Second MRI Offers Flexibility at Mackenzie Health

MRI scans have become vital diagnostic tools for hospitals around the world. Without exposing patients to radiation, MRI scans can show more precise detail and differentiation between the soft tissues of the brain, muscles and heart than CT scans or X-rays.

Demand for this technology at Mackenzie Health in Richmond Hill, Ontario, has made the addition of a second machine necessary. Leasing a mobile MRI unit is an innovative solution to continue to maintain patient volumes, while the hospital completes the purchase, renovations to the space for the second permanent MRI and its installation.

“MRI is an invaluable study to aid in the diagnosis of many medical conditions,” says Dr. Peter Stroz, Medical Director, Diagnostic and Therapeutic Program and Chief of Medical Imaging at Mackenzie Health. “This addition of a second permanent MRI will allow our healthcare team to continue to make timely and accurate diagnoses.  This will assist in getting patients on the correct treatment path and assist in a more rapid recovery for our patients. ”

Although the demand for this test has increased dramatically in recent years, continuous process improvement initiatives and additional funding have enabled the organization to reduce wait times to be well under the provincial and LHIN targets.

In April 2012, the hospital leased a second temporary MRI, offering more flexibility. “Having two scanners enables the hospital to book exams at more convenient times for patients,” says Cindy Draycott, the hospital’s Operations Director, Diagnostic and Therapeutic Program.  “We no longer run the MRI 24 hours a day. Patients are booked from 7:30 a.m. to 11:30 p.m., avoiding inconvenient middle-of-the-night appointments. Another advantage is we always have a scanner available in the event that the other requires maintenance.”

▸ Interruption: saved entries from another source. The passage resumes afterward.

(** Induction through the lists of subpatterns. *)
Fixpoint IPat_nested_ind (p : IPat) : Q p :=
  let fix go ps : Forall Q ps :=
    match ps with
    | [] => List.Forall_nil _
    | p :: ps => List.Forall_cons _ p ps (IPat_nested_ind p) (go ps)
    end in
  match p with
  | IP_Wild => Hwild
  | IP_Con key args => Hcon key args (go args)
  | IP_Lit value => Hlit value
  | IP_Or alts => Hor alts (go alts)
  end.
End IPatInd.

(** ** Or-patterns *)

Lemma elem_of_extend_rows {A} (rows : list (list A)) choices row :
  row ∈ extend_rows rows choices ↔ exists r e, r ∈ rows /\ e ∈ choices /\ row = r ++ [e].
Proof.
  unfold extend_rows. rewrite list_elem_of_bind. setoid_rewrite list_elem_of_fmap. naive_solver.
Qed.

Lemma elem_of_product_from {A} (choices : list (list A)) rows row :
  row ∈ foldl extend_rows rows choices ↔
    exists r es, r ∈ rows /\ Forall2 (fun e c => e ∈ c) es choices /\ row = r ++ es.
Proof.
  revert rows; induction choices as [|c choices IH]; intros rows; simpl.
  - split.
    + intros Hr. exists row, []. rewrite app_nil_r. split; [done|]. split; [constructor|done].
    + intros (r & es & Hr & Hes%Forall2_nil_inv_r & ->). subst. by rewrite app_nil_r.
  - rewrite IH. setoid_rewrite elem_of_extend_rows. split.
    + intros (r' & es & (r & e & Hr & He & ->) & Hes & ->).
      exists r, (e :: es). rewrite <- app_assoc. split; [done|]. split; [by constructor|done].
    + intros (r & es' & Hr & Hes' & ->). apply Forall2_cons_inv_r in Hes' as (e & es & He & Hes & ->).
      exists (r ++ [e]), es. rewrite <- app_assoc. split; [|done]. exists r, e. done.
Qed.

Lemma elem_of_product {A} (choices : list (list A)) row :
  row ∈ product choices ↔ Forall2 (fun e c => e ∈ c) row choices.
Proof.
  unfold product. rewrite elem_of_product_from. split.
  - by intros (r & es & ->%list_elem_of_singleton & Hes & ->).
  - intros Hr. exists [], row. split; [by left|done].
Qed.

(** A pattern matches what one of its expansions matches. *)
Lemma expand_or_match p v : pmatch p v = true ↔ exists p', p' ∈ expand_or p /\ pmatch p' v = true.
Proof.
  revert v; induction p as [|key args IH|value|alts IH] using IPat_nested_ind; intros v; simpl.
  - split; [by intros _; exists IP_Wild; split; [left|]|done].
  - setoid_rewrite list_elem_of_fmap.
    assert (forall fields, all2 pmatch args fields = true ↔
      exists args', args' ∈ product (map expand_or args) /\ all2 pmatch args' fields = true) as Hargs.
    { setoid_rewrite elem_of_product. induction IH as [|arg args Harg _ IHargs]; intros fields; simpl.
      - split.
        + intros Hf. exists []. split; [constructor|done].
        + by intros (args' & ->%Forall2_nil_inv_r & Hf).
      - destruct fields as [|v' fields].
        + split; [done|]. intros (args' & Hf & Hm).
          apply Forall2_cons_inv_r in Hf as (? & ? & _ & _ & ->). done.
        + rewrite andb_true_iff, Harg, IHargs. split.
          * intros [(p' & Hp' & Hm) (args' & Hargs' & Hms)]. exists (p' :: args').
            split; [by constructor|]. simpl. by rewrite Hm.
          * intros (args' & Hf & Hm). apply Forall2_cons_inv_r in Hf as (p' & args'' & Hp' & Hf & ->).
            simpl in Hm. apply andb_true_iff in Hm as [? ?]. eauto 6. }
    destruct v as [key' fields| |]; [|split; [done|by intros (? & (? & -> & _) & ?)]..].
    rewrite andb_true_iff, Hargs, bool_decide_eq_true. split.
    + intros [-> (args' & Ha & Hm)]. exists (IP_Con key' args'). split; [eauto|].
      simpl. by rewrite bool_decide_eq_true_2.
    + intros (p' & (args' & -> & Ha) & Hm). simpl in Hm.
      apply andb_true_iff in Hm as [->%bool_decide_eq_true Hm]. eauto.
  - split; [intros Hm; exists (IP_Lit value); split; [left|done]|].
    by intros (p' & ->%list_elem_of_singleton & Hm).
  - rewrite existsb_exists. setoid_rewrite list_elem_of_In. setoid_rewrite in_flat_map.
    rewrite List.Forall_forall in IH. split.
    + intros (alt & Hin & Hm). apply (IH alt Hin) in Hm as (p' & Hp' & Hm).
      exists p'. split; [|done]. exists alt. split; [done|]. by apply list_elem_of_In.
    + intros (p' & (alt & Hin & Hp') & Hm). exists alt. split; [done|].
      apply (IH alt Hin). exists p'. split; [|done]. by apply list_elem_of_In.
Qed.

(** No expansion holds an or-pattern. *)
Fixpoint or_free (p : IPat) : bool :=
  match p with
  | IP_Or _ => false
  | IP_Con _ args => forallb or_free args
  | _ => true
  end.

Lemma expand_or_free p : Forall (fun p' => or_free p' = true) (expand_or p).
Proof.
  induction p as [|key args IH|value|alts IH] using IPat_nested_ind; simpl; try by constructor.
  - apply list.Forall_forall. intros p' (args' & -> & Ha)%list_elem_of_fmap.
    apply elem_of_product in Ha. simpl. apply forallb_forall. intros p' Hp'%list_elem_of_In.
    apply list_elem_of_lookup in Hp' as [i Hi].
    destruct (Forall2_lookup_l _ _ _ _ _ Ha Hi) as (c & Hc & Hin).
    rewrite list_lookup_fmap in Hc. destruct (args !! i) as [arg|] eqn:Harg; [|done].
    injection Hc as <-. eapply list.Forall_lookup in IH; [|done].
    rewrite list.Forall_forall in IH. by apply IH.
  - apply list.Forall_forall. intros p' Hp'%list_elem_of_In.
    apply in_flat_map in Hp' as (alt & Halt & Hp').
    rewrite List.Forall_forall in IH. specialize (IH alt Halt). rewrite list.Forall_forall in IH.
    by apply IH, list_elem_of_In.
Qed.

(** ** Matrices *)

Lemma product_singletons {A} (choices : list (list A)) xs r :
  Forall2 (fun c x => c = [x]) choices xs -> foldl extend_rows [r] choices = [r ++ xs].
Proof.
  intros H. revert r. induction H as [|c x choices xs -> _ IH]; intros r; simpl; [by rewrite app_nil_r|].
  rewrite IH. by rewrite <- app_assoc.
Qed.

Lemma expand_or_idem p : or_free p = true -> expand_or p = [p].
Proof.
  induction p as [|key args IH|value|alts _] using IPat_nested_ind; simpl; try done.
  intros Hf. unfold product. rewrite (product_singletons _ args); [done|].
  induction IH as [|arg args Harg _ IH]; simpl in *; constructor;
    apply andb_true_iff in Hf as [? ?]; auto.
Qed.

Definition is_or (p : IPat) : bool := match p with IP_Or _ => true | _ => false end.

Lemma or_free_not_or p : or_free p = true -> is_or p = false.
Proof. by destruct p. Qed.

Lemma expand_not_or p p' : p' ∈ expand_or p -> is_or p' = false.
Proof.
  intros Hin. pose proof (expand_or_free p) as Hf. rewrite list.Forall_forall in Hf.
  by apply or_free_not_or, Hf.
Qed.

(** What [f] does to the or-free heads of a class, [over_heads] does to every head of it. *)
Lemma over_heads_covers (T : IPat -> Prop) f v vs (W : Prop) head :
  (forall p p', T p -> p' ∈ expand_or p -> T p') ->
  (forall p, T p -> is_or p = false -> covers (f p) vs ↔ pmatch p v = true /\ W) ->
  T head -> covers (over_heads f head) vs ↔ pmatch head v = true /\ W.
Proof.
  intros Hexp Hf HT. destruct (is_or head) eqn:Hor.
  - destruct head as [| | |alts]; try done. simpl over_heads.
    rewrite covers_bind, (expand_or_match (IP_Or alts)). split.
    + intros (p & Hp & Hc). apply Hf in Hc as [Hm HW]; [eauto|exact (Hexp (IP_Or alts) p HT Hp)|exact (expand_not_or (IP_Or alts) p Hp)].
    + intros [(p & Hp & Hm) HW]. exists p. split; [done|]. apply Hf; [exact (Hexp (IP_Or alts) p HT Hp)|exact (expand_not_or (IP_Or alts) p Hp)|done].
  - rewrite <- Hf by done. by destruct head.
Qed.

Lemma elem_of_over_heads {A} (f : IPat -> list A) head x :
  x ∈ over_heads f head -> exists p, (p = head /\ is_or p = false \/ p ∈ expand_or head) /\ x ∈ f p.
Proof.
  destruct (is_or head) eqn:Hor.
  - destruct head; try done. simpl. intros (p & Hx & Hp)%list_elem_of_bind. eauto.
  - intros Hx. exists head. split; [by left|]. by destruct head.
Qed.

(** ** Types *)

Section Typed.
Context (decls : SourceId -> TypeDecls) (adt_fields : SourceId -> string -> Ty -> nat -> list Ty).

Abbreviation sig := (signature_of decls adt_fields).
Abbreviation fields_of := (ctor_field_types decls adt_fields).

(** Inference gives a constructor as many field types as it declares. *)
Context (fields_length : forall file name ty arity, length (adt_fields file name ty arity) = arity).

(** The constructors of a union have distinct tags. *)
Definition tags_distinct : Prop := forall file name info,
  type_named (decls file) name = Some info ->
  NoDup (omap (fun c => ci_tag <$> ctor (decls file) c) (td_ctors info)).
Context (Htags : tags_distinct).

(** The values of a type: of a finite one, its constructors; of an open one, every literal
    and a value no literal is. *)
Inductive has_ty : Val -> Ty -> Prop :=
| HT_Con ty ctors c fields :
    sig ty = Sig_Finite ctors -> c ∈ ctors -> Forall2 has_ty fields (sc_fields c) ->
    has_ty (V_Con (sc_key c) fields) ty
| HT_Lit ty value :
    sig ty = Sig_Infinite -> (forall pat, value ≠ Lit_Key_Invalid pat) -> has_ty (V_Lit value) ty
| HT_Other ty : sig ty = Sig_Infinite -> has_ty V_Other ty.

(** The patterns of a type. A pattern that was invalid already matches nothing, anywhere. *)
Inductive wt_pat : IPat -> Ty -> Prop :=
| WT_Wild ty : wt_pat IP_Wild ty
| WT_Con ty ctors c args :
    sig ty = Sig_Finite ctors -> c ∈ ctors -> Forall2 wt_pat args (sc_fields c) ->
    wt_pat (IP_Con (sc_key c) args) ty
| WT_Lit ty value :
    sig ty = Sig_Infinite \/ (exists pat, value = Lit_Key_Invalid pat) -> wt_pat (IP_Lit value) ty
| WT_Or ty alts : Forall (fun alt => wt_pat alt ty) alts -> wt_pat (IP_Or alts) ty.

Definition wt_matrix (matrix : list (list IPat)) (tys : list Ty) : Prop :=
  Forall (fun row => Forall2 wt_pat row tys) matrix.

Lemma wt_expand p ty p' : wt_pat p ty -> p' ∈ expand_or p -> wt_pat p' ty.
Proof.
  revert ty p'; induction p as [|key args IH|value|alts IH] using IPat_nested_ind; intros ty p' Hwt; simpl.
  - by intros ->%list_elem_of_singleton.
  - intros (args' & -> & Ha%elem_of_product)%list_elem_of_fmap.
    inversion Hwt as [|? ctors c ? Hsig Hc Hargs| |]; subst. econstructor; [done..|].
    clear Hwt Hc. revert args' Ha. induction Hargs as [|arg t args ts Harg _ IHargs]; intros args' Ha; simpl in Ha.
    + apply Forall2_nil_inv_r in Ha as ->. constructor.
    + apply Forall2_cons_inv_r in Ha as (p' & args'' & Hp' & Ha & ->).
      apply List.Forall_cons_iff in IH as [IHarg IH]. constructor; [by eapply IHarg|by apply IHargs].
  - by intros ->%list_elem_of_singleton.
  - inversion Hwt as [| | |? ? Hall]; subst. intros (alt & Halt & Hp')%list_elem_of_In%in_flat_map.
    rewrite List.Forall_forall in IH, Hall. eapply IH; [done|by apply Hall|by apply list_elem_of_In].
Qed.

(** ** Signatures *)

Lemma elem_of_adt_ctors ty d names c :
  c ∈ adt_ctors decls adt_fields ty d names ↔ exists name info, name ∈ names /\ ctor d name = Some info
    /\ c = MkSigCtor (Key_Tag (ci_tag info)) name (fields_of ty (Key_Tag (ci_tag info)) (ci_arity info)).
Proof.
  unfold adt_ctors. rewrite list_elem_of_omap. split.
  - intros (name & Hin & Hc). destruct (ctor d name) as [info|] eqn:Hinfo; [|done].
    simpl in Hc. injection Hc as <-. eauto.
  - intros (name & info & Hin & Hinfo & ->). exists name. split; [done|]. by rewrite Hinfo.
Qed.

Lemma fields_of_length ty key arity head args :
  peel_ty ty = (head, args) -> (exists adt, head = Ty_Adt adt) -> length (fields_of ty key arity) = arity.
Proof.
  intros Hp [adt ->]. unfold ctor_field_types. rewrite Hp.
  destruct key; try apply length_replicate.
  destruct (ctor_with_tag _ _ _); [apply fields_length|apply length_replicate].
Qed.

(** What the signature of a type is, by its head. *)
Lemma sig_cases ty ctors c :
  sig ty = Sig_Finite ctors -> c ∈ ctors ->
  fields_of ty (sc_key c) (length (sc_fields c)) = sc_fields c
  /\ forall c', c' ∈ ctors -> sc_key c' = sc_key c -> c' = c.
Proof.
  unfold signature_of. destruct (peel_ty ty) as [head args] eqn:Hp. intros Hsig Hc.
  assert (forall key arity, (match head with Ty_Adt _ => False | _ => True end) ->
    fields_of ty key arity = match head, key with
      | Ty_Con Con_List, Key_Tag t =>
          if bool_decide (t = CONS_TAG) then
            let elem := default Ty_Error (hd_error args) in [elem; ty_list elem]
          else replicate arity Ty_Error
      | Ty_Tuple elems, Key_Tuple => elems
      | Ty_Record fields _, Key_Record => fields.*2
      | _, _ => replicate arity Ty_Error
      end) as Hfields.
  { intros key arity Hh. unfold ctor_field_types. rewrite Hp. by destruct head as [|[]| | | | | | | | |]. }
  destruct head as [|con|adt| | | | |elems|fields tail| |]; try done.
  - destruct con; try done; injection Hsig as <-;
      apply elem_of_cons in Hc as [->|Hc%list_elem_of_singleton]; subst; (split; [by rewrite Hfields|]);
      intros c' [->|Hc'%list_elem_of_singleton]%elem_of_cons; subst; done.
  - destruct (type_named _ _) as [info|] eqn:Hinfo; [|done].
    destruct (td_is_alias info); [done|]. injection Hsig as <-.
    apply elem_of_adt_ctors in Hc as (name & ci & Hin & Hci & ->). simpl.
    rewrite (fields_of_length _ _ _ _ _ Hp) by eauto. split; [done|].
    intros c' (name' & ci' & Hin' & Hci' & ->)%elem_of_adt_ctors [= Htag].
    pose proof (Htags _ _ _ Hinfo) as Hnd.
    assert (name' = name) as ->; [|by simplify_eq].
    clear Hinfo Hp Hfields. induction (td_ctors info) as [|n names IH]; [by apply elem_of_nil in Hin|].
    assert (forall m j, m ∈ names -> ctor (decls (adt_file adt)) m = Some j ->
      ci_tag j ∈ omap (fun c => ci_tag <$> ctor (decls (adt_file adt)) c) names) as Htag_in.
    { intros m j Hm Hj. apply list_elem_of_omap. exists m. split; [done|]. by rewrite Hj. }
    simpl in Hnd. apply elem_of_cons in Hin as [->|Hin], Hin' as [->|Hin']; [done|..].
    + rewrite Hci in Hnd. simpl in Hnd. apply NoDup_cons in Hnd as [Hnd _].
      destruct Hnd. rewrite <- Htag. by eapply Htag_in.
    + rewrite Hci' in Hnd. simpl in Hnd. apply NoDup_cons in Hnd as [Hnd _].
      destruct Hnd. rewrite Htag. by eapply Htag_in.
    + destruct (ctor _ n); simpl in Hnd; [apply NoDup_cons in Hnd as [_ Hnd]|]; by apply IH.
  - injection Hsig as <-. apply list_elem_of_singleton in Hc as ->. split; [by rewrite Hfields|].
    by intros c' ->%list_elem_of_singleton.
  - injection Hsig as <-. apply list_elem_of_singleton in Hc as ->. split; [by rewrite Hfields|].
    by intros c' ->%list_elem_of_singleton.
  - injection Hsig as <-. apply list_elem_of_singleton in Hc as ->. split; [by rewrite Hfields|].
    by intros c' ->%list_elem_of_singleton.
Qed.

Maintenance for an MRI scanner is more complex than for many other diagnostic machines in a hospital. During this time, an MRI scanner can be off-line for numerous hours. Having a second scanner allows the hospital to continue to provide timely MRI scans, without having to re-book patients to future date.

Located in a mobile unit outside of the hospital’s Emergency Department, the temporary MRI operates seven days a week and is used primarily to scan ambulatory or mobile patients.

MRI technology is advancing
An MRI scanner uses powerful magnets, radio frequency fields and computers to construct 2D and 3D images of the body.  The new second permanent magnet will be a 3 Tesla (3T) MRI.  This magnet has advanced imaging capabilities and will help provide physicians with clearer and more detailed scans, enabling accurate diagnoses. Certain MRI examinations can be completed more quickly with a 3T magnet, enabling the hospital to also increase patient volumes and decrease wait times.

In order to maintain two MRI machines at the hospital, Mackenzie Health Foundation has launched “Picture This,” a fundraising initiative for the second, permanent MRI. The campaign has reached $3.9M toward the $5M goal.

With the addition of a second MRI, patients will continue to be able to remain closer to home to access this crucial test.